Repeat the entire listing below exactly.
=== Begin Enclosure ===
Lemma data3_value : msg3_kde (encode_ie (48, d)) (Some gtk) gn = Some data3.
Proof.
  unfold msg3_kde. cbn [from_option].
  set (n := (length (encode_ie (48%Z, d)) + _)%nat).
  assert (n = length (encode_ie (48%Z, d)) + (8 + length gtk))%nat as ->.
  { unfold n. unfold RSN_SELECTOR_LEN. lia. }
  rewrite replicate_add.
  rewrite (wr_at _ [] (replicate (length (encode_ie (48, d))) 0) (replicate (8 + length gtk) 0) (encode_ie (48, d)) 0);
    [|done|done|by rewrite length_replicate].
  cbn [mbind option_bind]. change ([] ++ ?l) with l.
  rewrite (add_kde_exact _ _ (encode_ie (48, d)) (replicate (8 + length gtk) 0) []);
    [|by rewrite app_nil_r|done|by rewrite length_replicate, length_gtk_kde|lia].
  cbn [mbind option_bind]. f_equal. rewrite app_nil_r, <- length_app. by rewrite take_ge.
Qed.

Lemma plain3_length : exists n, length plain3 = (8 * n)%nat /\ ((length data3 + (pad3 + 8) - 8) / 8)%nat = n.
Proof.
  unfold plain3. rewrite length_app, length_padding. unfold pad3.
  set (l := length data3). pose proof (Nat.div_mod_eq l 8) as E. pose proof (Nat.mod_upper_bound l 8 ltac:(lia)) as B.
  assert (exists n, l + (8 - l mod 8) mod 8 = 8 * n)%nat as [n Hn].
  { destruct (Nat.eq_dec (l mod 8) 0) as [Hz|Hz].
    - rewrite Hz. exists (l / 8)%nat. change ((8 - 0) mod 8)%nat with 0%nat. lia.
    - rewrite (Nat.mod_small (8 - l mod 8)) by lia. exists (S (l / 8)). lia. }
  exists n. split; [done|]. replace (l + ((8 - l mod 8) mod 8 + 8) - 8)%nat with (n * 8)%nat by lia. apply Nat.div_mul. lia.
Qed.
=== End Enclosure ===
### Written reply:
Lemma data3_value : msg3_kde (encode_ie (48, d)) (Some gtk) gn = Some data3.
Proof.
  unfold msg3_kde. cbn [from_option].
  set (n := (length (encode_ie (48%Z, d)) + _)%nat).
  assert (n = length (encode_ie (48%Z, d)) + (8 + length gtk))%nat as ->.
  { unfold n. unfold RSN_SELECTOR_LEN. lia. }
  rewrite replicate_add.
  rewrite (wr_at _ [] (replicate (length (encode_ie (48, d))) 0) (replicate (8 + length gtk) 0) (encode_ie (48, d)) 0);
    [|done|done|by rewrite length_replicate].
  cbn [mbind option_bind]. change ([] ++ ?l) with l.
  rewrite (add_kde_exact _ _ (encode_ie (48, d)) (replicate (8 + length gtk) 0) []);
    [|by rewrite app_nil_r|done|by rewrite length_replicate, length_gtk_kde|lia].
  cbn [mbind option_bind]. f_equal. rewrite app_nil_r, <- length_app. by rewrite take_ge.
Qed.

Lemma plain3_length : exists n, length plain3 = (8 * n)%nat /\ ((length data3 + (pad3 + 8) - 8) / 8)%nat = n.
Proof.
  unfold plain3. rewrite length_app, length_padding. unfold pad3.
  set (l := length data3). pose proof (Nat.div_mod_eq l 8) as E. pose proof (Nat.mod_upper_bound l 8 ltac:(lia)) as B.
  assert (exists n, l + (8 - l mod 8) mod 8 = 8 * n)%nat as [n Hn].
  { destruct (Nat.eq_dec (l mod 8) 0) as [Hz|Hz].
    - rewrite Hz. exists (l / 8)%nat. change ((8 - 0) mod 8)%nat with 0%nat. lia.
    - rewrite (Nat.mod_small (8 - l mod 8)) by lia. exists (S (l / 8)). lia. }
  exists n. split; [done|]. replace (l + ((8 - l mod 8) mod 8 + 8) - 8)%nat with (n * 8)%nat by lia. apply Nat.div_mul. lia.
Qed.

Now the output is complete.